Soon, Charge Your Phone In Seconds

You could soon charge your smartphones within seconds, thanks to scientists, including one of Indian origin, who have developed new flexible super-capacitors that can be recharged more than 30,000 times without degrading. After 18 months or so, smartphones hold charge for less and less time as the battery begins to degrade. Scientists from University of Central Florida (UCF) in the US developed a new process for creating the novel super-capacitors. The novel method could eventually revolutionize technology as varied as mobile phones and electric vehicles. If we were to replace the batteries with these super-capacitors, you could charge your mobile phone in a few seconds and you wouldn’t need to charge it again for over a week.

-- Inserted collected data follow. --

(* ===== verification/DivRulesSound.v ===== *)
(** Soundness of the rules that recover divisions. *)
From Stdlib Require Import ZArith Lia Bool List.
From stdpp Require Import base decidable option list strings gmap numbers tactics.
From S2P Require Import Prelude Space OpCode BitUtil PcodeSem Funcdata FuncdataLinks FuncdataEdits FuncdataRemove FuncdataBlocks FuncdataTheorems FuncdataBuild RuleBase Divopt DivRules Valuation ValuationEdits Rewrite RuleFacts RuleArith.
Local Open Scope Z_scope.
Local Open Scope match_scope.

Section Matches.
Context (f : funcdata) (W : wf f) (T : typed f).

(** the sign of a value, and the opposite of a value *)
Lemma sign_solved (o : nat) (p : pcode_op) (a b r : nat) (x y z : varnode) : binop f o p a b r x y z -> opc p = IntSright ->
  is_constant y = true -> constant_value y = sign_bit x ->
  size x = size z /\ forall rho, solution f rho -> vval rho r z = sign_word (size z) (vval rho a x).
Proof.
  intros B Ec Hc Hv; pose proof (shift_sizes _ _ _ _ _ _ _ _ _ B ltac:(by rewrite Ec)) as Es; split; [done|]; intros rho Hs.
  pose proof (bo_a _ _ _ _ _ _ _ _ _ B) as Oa; operand_parts Oa; pose proof (binop_solved _ _ _ _ _ _ _ _ _ _ rho B Ec eq_refl Hs) as E.
  cbn in E; injection E as <-; rewrite (vval_const _ b y Hc), Hv, sign_bit_eq, <- Es by done; apply sright_sign; [done|by eapply operand_fits].
Qed.

Lemma opposite_solved (o : nat) (p : pcode_op) (a b r : nat) (x y z : varnode) : binop f o p a b r x y z -> opc p = IntMult ->
  is_constant y = true -> constant_value y = calc_mask (size y) ->
  size x = size z /\ forall rho, solution f rho -> vval rho r z = wrap (size z) (- vval rho a x).
Proof.
  intros B Ec Hc Hv; destruct (uniform_sizes _ _ _ _ _ _ _ _ _ B ltac:(by rewrite Ec)) as [Sx Sy]; split; [done|]; intros rho Hs.
  pose proof (bo_b _ _ _ _ _ _ _ _ _ B) as Ob; operand_parts Ob; pose proof (binop_solved _ _ _ _ _ _ _ _ _ _ rho B Ec eq_refl Hs) as E.
  cbn in E; injection E as <-; rewrite (minus_one y rho b), Sy; [|done|by unfold is_minus_one; rewrite Hc, Hv; apply Z.eqb_eq].
  apply wrap_opp; by rewrite <- Sy.
Qed.

Lemma check_sign_extraction_finds (v : nat) (x : varnode) : operand f v x ->
  finds (check_sign_extraction f v) (fun a => exists xa, operand f a xa /\ size xa = size x /\
    forall rho, solution f rho -> vval rho v x = sign_word (size xa) (vval rho a xa)).
Proof.
  intros Hx; operand_parts Hx; unfold check_sign_extraction; follow W T; apply finds_some; exists xa.
  destruct (sign_solved _ _ _ _ _ _ _ _ B ltac:(done) ltac:(done) ltac:(done)) as [Es E].
  split; [done|]; split; [done|]; rewrite Es; exact E.
Qed.

(** ** [RuleSignDiv2] *)

Lemma sign_div2_term_finds (add : pcode_op) (addop a b r i : nat) (x y z : varnode) : binop f addop add a b r x y z -> opc add = IntAdd -> (i < 2)%nat ->
  finds (sign_div2_term f add i) (fun v => exists xv, operand f v xv /\ is_free xv = false /\ size xv = size z /\
    forall rho, solution f rho -> vval rho r z = wrap (size z) (vval rho v xv + (if vval rho v xv <? modulus (size z) / 2 then 0 else 1))).
Proof.
  intros B Ec Hi; destruct (add_slot _ _ _ _ _ _ _ _ _ _ B Ec Hi) as (u & w & xu & xw & Iu & Iw & Ou & Ow & Su & Sw & Eadd).
  operand_parts Ou; operand_parts Ow; unfold sign_div2_term; follow W T; apply finds_some.
  destruct (opposite_solved _ _ _ _ _ _ _ _ B0 ltac:(done) ltac:(done) ltac:(done)) as [Sa Ea].
  destruct (sign_solved _ _ _ _ _ _ _ _ B1 ltac:(done) ltac:(done) ltac:(done)) as [Sb Eb].
  assert (a1 = w) as -> by congruence; assert (xa0 = xw) as -> by congruence; exists xw; split_and!; [done..|].
  intros rho Hs; rewrite (Eadd rho Hs), (Ea rho Hs), (Eb rho Hs), Su, Sa, Su, wrap_add_l, Z.add_comm, <- wrap_add_r, opp_sign_word; [done|by rewrite <- Su].
Qed.
(* ===== verification/RulesSound.v ===== *)
(** Soundness of the simplification rules on single operations. *)
From Stdlib Require Import ZArith Lia Bool List.
From stdpp Require Import base decidable option list strings gmap numbers tactics.
From S2P Require Import Prelude Space OpCode BitUtil PcodeSem Funcdata FuncdataLinks FuncdataEdits FuncdataRemove FuncdataBlocks FuncdataTheorems FuncdataBuild RuleBase Divopt DivRules Rules Valuation ValuationEdits Rewrite RuleFacts RuleArith DivRulesSound.
Local Open Scope Z_scope.
Local Open Scope match_scope.

(** ** Sizes and codes *)

(** the codes that compare two values of one size *)
Definition is_compare (c : opcode) : bool :=
  match c with IntEqual | IntNotequal | IntLess | IntLessequal | IntSless | IntSlessequal | IntCarry | IntScarry | IntSborrow => true | _ => false end.

Definition is_logic (c : opcode) : bool := match c with BoolAnd | BoolOr | BoolXor => true | _ => false end.

Section Sizes.
Context (f : funcdata) (o : nat) (p : pcode_op) (a b r : nat) (x y z : varnode) (B : binop f o p a b r x y z).

Lemma compare_sizes : is_compare (opc p) = true -> size x = size y /\ size z = 1.
Proof. intros Hc; pose proof (bo_sizes _ _ _ _ _ _ _ _ _ B) as H; destruct (opc p); try done; cbn in H; apply andb_true_iff in H as [H1%Z.eqb_eq H2%Z.eqb_eq]; done. Qed.

Lemma logic_sizes : is_logic (opc p) = true -> size x = 1 /\ size y = 1 /\ size z = 1.
Proof.
  intros Hc; pose proof (bo_sizes _ _ _ _ _ _ _ _ _ B) as H; destruct (opc p); try done; cbn in H;
    apply andb_true_iff in H as [[H1%Z.eqb_eq H2%Z.eqb_eq]%andb_true_iff H3%Z.eqb_eq]; done.
Qed.
#[export] Instance carry_elim_sound : Sound RuleCarryElim.
Proof.
  begin_binary carry_elim_match_finds; intros [[v off] sz] (-> & -> & -> & K); apply list_elem_of_singleton in Hc.
  destruct (compare_sizes _ _ _ _ _ _ _ _ _ B ltac:(by rewrite Hc)) as [Sx Sz]; pose proof (on_const _ _ _ Ob K) as Vk; fold (constant_value y) in Vk.
  pose proof (on_size _ _ _ Ob) as Vy; pose proof (wrap_value (size y) (- constant_value y) Vy) as Vw.
  assert (Hs : forall rho, solution f rho -> is_value (size y) (vval rho a x) /\ vval rho r z = b2z (modulus (size y) <=? vval rho a x + constant_value y)).
  { intros rho Hr; destruct (compare_solved f _ _ _ _ _ _ _ _ _ rho B Hc eq_refl Hr) as (Sy & Fx & Fy & E); cbn in E; injection E as <-; rewrite Sy; split; [done|].
    by rewrite (vval_const rho b y K). }
  destruct (Z.eqb_spec (constant_value y) 0) as [E|N].
  - edit ltac:(eapply run_remove; [exact E0|cbn; lia]); intros f1 E1; edit ltac:(eapply run_const; exact E1); intros [c f2] [E2 S2].
    edit ltac:(eapply run_input; [exact E2|cbn; lia|exact S2]); intros f3 E3; edit ltac:(eapply run_opcode; exact E3); intros f4 E4; cbn [delete list_delete insert list_insert] in E4.
    eapply copy_const_result; [done|done|exact S|exact E4|by rewrite Sz|rewrite Sz; apply truth_value; lia|]; intros rho Hr; destruct (Hs rho Hr) as [Fx ->]; rewrite E; compare_cases.
  - edit ltac:(eapply run_opcode; exact E0); intros f1 E1.
    edit ltac:(eapply run_input; [exact E1|cbn; lia|eapply editing_src; [exact E1|apply src_at, Oa]]); intros f2 E2; carry E2 Oa.
    edit ltac:(eapply run_const; exact E2); intros [c f3] [E3 S3]; edit ltac:(eapply run_input; [exact E3|cbn; lia|exact S3]); intros f4 E4; cbn [insert list_insert] in E4.
    rewrite land_calc_mask, Sx in E4 by done.
    eapply pair_result; [done|done|exact S|exact E4|by apply const_ok|by eapply operand_ok|done| |done|].
    + cbn; rewrite Sx, Sz; by rewrite Z.eqb_refl.
    + intros rho Hr; destruct (Hs rho Hr) as [Fx ->]; cbn; by rewrite <- carry_wrap.
Qed.

(** ** Masks and negations *)

Lemma mask_wrap (v s : Z) : valid_size s -> 0 <= v < 2 ^ 64 -> mask v s = wrap s v.
Proof.
  intros Hs Hv; pose proof (land_calc_mask s v Hs) as E; unfold w64 in E; rewrite Z.mod_small in E by done; rewrite <- E; unfold mask, calc_mask.
  destruct (8 <=? s); [|done]; change u64_max with (Z.ones 64); by rewrite Z.land_ones, Z.mod_small.
Qed.

Lemma mask_small (v s : Z) : valid_size s -> is_value s v -> mask v s = v.
Proof. intros Hs Hv; rewrite mask_wrap, wrap_small; [done..|by eapply value_u64]. Qed.

Lemma mask_minus_one (s : Z) : valid_size s -> mask (2 ^ 64 - 1) s = modulus s - 1.
Proof.
  intros Hs; pose proof (modulus_ge s Hs); rewrite mask_wrap by (done || lia); unfold wrap; rewrite <- (w64_mod s) by done.
  symmetry; apply Z.mod_unique with (2 ^ (64 - 8 * s) - 1); [lia|]; unfold modulus, valid_size in *.
  rewrite Z.mul_sub_distr_l, <- Z.pow_add_r by lia; replace (8 * s + (64 - 8 * s)) with 64 by lia; unfold w64; rewrite Z.mod_small; lia.
Qed.

Lemma or_ones (s v : Z) : valid_size s -> is_value s v -> Z.lor v (modulus s - 1) = modulus s - 1.
Proof.
  intros Hs Hv; replace (modulus s - 1) with (Z.ones (8 * s)) by (unfold modulus; rewrite Z.ones_equiv; lia); unfold valid_size, is_value, modulus in *.
  apply Z.bits_inj'; intros i Hi; rewrite Z.lor_spec; destruct (Z.ltb_spec i (8 * s)).
  - by rewrite Z.ones_spec_low, orb_true_r by lia.
  - rewrite Z.ones_spec_high, orb_false_r by lia; by apply high_bit with (8 * s); [lia|].
Qed.

Section Masks.
Context (f : funcdata) (W : wf f) (T : typed f).

Lemma or_mask_match_finds (op : nat) (o : pcode_op) (a b r : nat) (x y z : varnode) : binop f op o a b r x y z -> opc o = IntOr ->
  finds (or_mask_match f op) (fun c => c = b /\ forall rho, solution f rho -> vval rho b y = vval rho r z).
Proof.
  intros B Hc; op_parts B; destruct (uniform_sizes _ _ _ _ _ _ _ _ _ B ltac:(by rewrite Hc)) as [Sx Sy].
  unfold or_mask_match; follow W T; cbn [try]; follow W T; cbn [try]; follow W T; apply finds_some; split; [done|]; intros rho Hr.
  pose proof (binop_solved _ _ _ _ _ _ _ _ _ _ rho B Hc eq_refl Hr) as E; cbn in E; injection E as <-; rewrite (vval_const rho b y) by done.
  pose proof (on_const _ _ _ Ob ltac:(done)) as Vk; fold (constant_value y) in Vk; rewrite <- Sy in G1 |- *; rewrite mask_small, mask_minus_one in G1 by done; rewrite G1 in *.
  rewrite or_ones, wrap_small; [done..|]; rewrite Sy, <- Sx; by eapply operand_fits.
Qed.

Lemma mult_neg_one_match_finds (op : nat) (o : pcode_op) (a b r : nat) (x y z : varnode) : binop f op o a b r x y z -> opc o = IntMult ->
  finds (mult_neg_one_match f op) (fun _ => forall rho, solution f rho -> wrap (size z) (- vval rho a x) = vval rho r z).
Proof.
  intros B Hc; op_parts B; destruct (uniform_sizes _ _ _ _ _ _ _ _ _ B ltac:(by rewrite Hc)) as [Sx Sy].
  unfold mult_neg_one_match; follow W T; cbn [try]; follow W T; apply finds_some; intros rho Hr.
  destruct (opposite_solved f _ _ _ _ _ _ _ _ B Hc) as [_ E]; [done| |by rewrite (E rho Hr)]; rewrite mask_ones by done; by rewrite <- mask_minus_one.
Qed.
End Masks.

#[export] Instance or_mask_sound : Sound RuleOrMask.
Proof.
  begin_binary or_mask_match_finds; [by apply list_elem_of_singleton in Hc|]; intros c [-> Hg]; apply list_elem_of_singleton in Hc.
  destruct (uniform_sizes _ _ _ _ _ _ _ _ _ B ltac:(by rewrite Hc)) as [Sx Sy].
  edit ltac:(eapply run_opcode; exact E0); intros f1 E1.
  edit ltac:(eapply (run_inputs f op f1 _ _ [arg_of b y]); [exact E1|]); [|intros f2 E2; by eapply (copy_result f f2 op r b)].
  apply args_one; exists b; split; [done|]; eapply editing_src; [exact E1|apply src_at, Ob].
Qed.

#[export] Instance mult_neg_one_sound : Sound RuleMultNegOne.
Proof.
  begin_binary mult_neg_one_match_finds; [by apply list_elem_of_singleton in Hc|]; intros ? Hg; cbv beta in Hg; apply list_elem_of_singleton in Hc.
  destruct (uniform_sizes _ _ _ _ _ _ _ _ _ B ltac:(by rewrite Hc)) as [Sx Sy].
  edit ltac:(eapply run_opcode; exact E0); intros f1 E1; edit ltac:(eapply run_remove; [exact E1|cbn; lia]); intros f2 E2; cbn [delete list_delete] in E2.
  eapply one_result; [done|done|exact S|exact E2|by eapply operand_ok|done|by apply Z.eqb_eq|]; intros rho Hr; cbn; by rewrite <- (Hg rho Hr).
Qed.

(** the operation a rule on a unary code is tried on *)
Ltac begin_unary lem :=
  intros f op W T Ht; destruct (target_unop _ f op W T Ht) as (o & a & r & x & z & U & Hc & Hi); [done|done|]; apply list_elem_of_singleton in Hc;
  pose proof (unop_site _ _ _ _ _ _ _ U) as S; pose proof (uo_a _ _ _ _ _ _ _ U) as Oa;
  pose proof (editing_start f op _ _ _ W (unop_is _ _ _ _ _ _ _ U)) as E0;
  cbn [apply_op oplist]; eapply fire_result; [done|done|lem|].

Lemma unop_sizes (f : funcdata) (op : nat) (o : pcode_op) (a r : nat) (x z : varnode) : unop f op o a r x z ->
  (opc o = Int2comp \/ opc o = IntNegate) -> size x = size z.
Proof. intros U [E|E]; pose proof (uo_sizes _ _ _ _ _ _ _ U) as H; rewrite E in H; by apply Z.eqb_eq in H. Qed.

#[export] Instance comp2mult_sound : Sound Rule2Comp2Mult.
Proof.
  begin_unary ltac:(by apply (finds_some tt (fun _ => True))); intros ? _.
  pose proof (unop_sizes _ _ _ _ _ _ _ U (or_introl Hc)) as Sx; pose proof (on_size _ _ _ Oa) as Vx; pose proof (modulus_ge _ Vx) as Mx.
  edit ltac:(eapply run_opcode; exact E0); intros f1 E1; pose proof (ed_is _ _ _ _ _ _ E1) as (o1 & Ho1 & _ & Hargs & _); rewrite Ho1; cbn [mbind option_bind].
  apply args_one in Hargs as (a' & Hl & Ha'); rewrite (input_at o1 0 _ Hl); cbn [lookup list_lookup mbind option_bind].
  assert (Hx' : exists x', varnodes f1 !! a' = Some x' /\ size x' = size x).
  { unfold src in Ha'; destruct (varnodes f1 !! a') as [x'|]; [|done]; exists x'; split; [done|]; by injection Ha'. }
  destruct Hx' as (x' & -> & Sx'); cbn [mbind option_bind]; rewrite Sx'.
  edit ltac:(eapply run_const; exact E1); intros [c f2] [E2 S2]; edit ltac:(eapply run_insert; [exact E2|cbn; lia|exact S2]); intros f3 E3; cbn [take drop app] in E3.
  rewrite mask_ones in E3 by done.
  eapply pair_result; [done|done|exact S|exact E3|by eapply operand_ok|apply const_ok; [done|unfold is_value; lia]|done| |done|].
  - cbn; rewrite Sx; by rewrite Z.eqb_refl.
  - intros rho Hr; pose proof (unop_solved _ _ _ _ _ _ _ _ rho U Hc eq_refl Hr) as E; cbn in E; injection E as <-; cbn; by rewrite <- Sx, wrap_opp.
Qed.

Lemma negate_value (s v : Z) : valid_size s -> is_value s v -> wrap s (Z.lnot v) = modulus s - 1 - v.
Proof. intros Hs Hv; unfold wrap, is_value, Z.lnot in *; symmetry; apply Z.mod_unique with (-1); lia. Qed.

Section Negations.
Context (f : funcdata) (W : wf f) (T : typed f).

(** what a complement yields *)
Lemma negate_solved (op : nat) (o : pcode_op) (a r : nat) (x z : varnode) (rho : nat -> Z) : unop f op o a r x z -> opc o = IntNegate -> solution f rho ->
  vval rho r z = modulus (size z) - 1 - vval rho a x.
Proof.
  intros U Hc Hr; pose proof (unop_solved _ _ _ _ _ _ _ _ rho U Hc eq_refl Hr) as E; cbn in E; injection E as <-.
  pose proof (unop_sizes _ _ _ _ _ _ _ U (or_intror Hc)) as Sx; pose proof (uo_a _ _ _ _ _ _ _ U) as Oa.
  rewrite <- Sx; apply negate_value; [apply Oa|by eapply operand_fits].
Qed.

With This Paint, Your Walls Can Generate Power

The walls of your home could soon produce electricity, thanks to a new thermoelectric plant which captures the waste heat from hot surfaces and converts it into electrical energy, scientists say. Scientists expect that the thermoelectric painting technique can be applied to waste heat recovery from large-scale heat recovery from large-scale heat source surfaces. For example, the temperature of a building’s roof and walls increases to more than 50°C in the summer.

Half The World To Be Online By Year-End

By the end of 2016, almost half of the world’s population will be using the internet as mobile networks grow and prices fall, but their numbers will remain concentrated in the developed world, a UN agency said on 22 November. In the world’s developed countries about 80% of the population uses the internet. But only about 40% in developing countries and less than 15% in less-developed countries are online, according to a report by the United Nation’s International Telecommunications Union (ITU). In several of Africa’s poorer and more fragile countries, only one person in 10 is on the internet. The offline population is female, elderly, less educated, and poorer and lives in rural areas, said the union, specialized agency for information and communication technologies. Globally, 47% of the world’s population is online, still far short of a UN target of 60% by 2020. Some 3.9 billion people, more than half the world’s population, are not. ITU expects 3.5 billion people to have access by the end of this year. In 2016, people no longer go online, they are online. The spread of 3G and 4G networks across the world had brought the internet to more and more people. Telecoms and internet firms are expanding as more affordable smartphones encourage users to browse the internet, causing demand to grow for data-heavy services. However, less developed countries (LDCs) still trail the rest of the world. Internet penetration levels in LDCs today are lagging 20 years behind the developed countries, report said, blaming high cost of services and of extending infrastructure to rural areas and the high price of cellular use.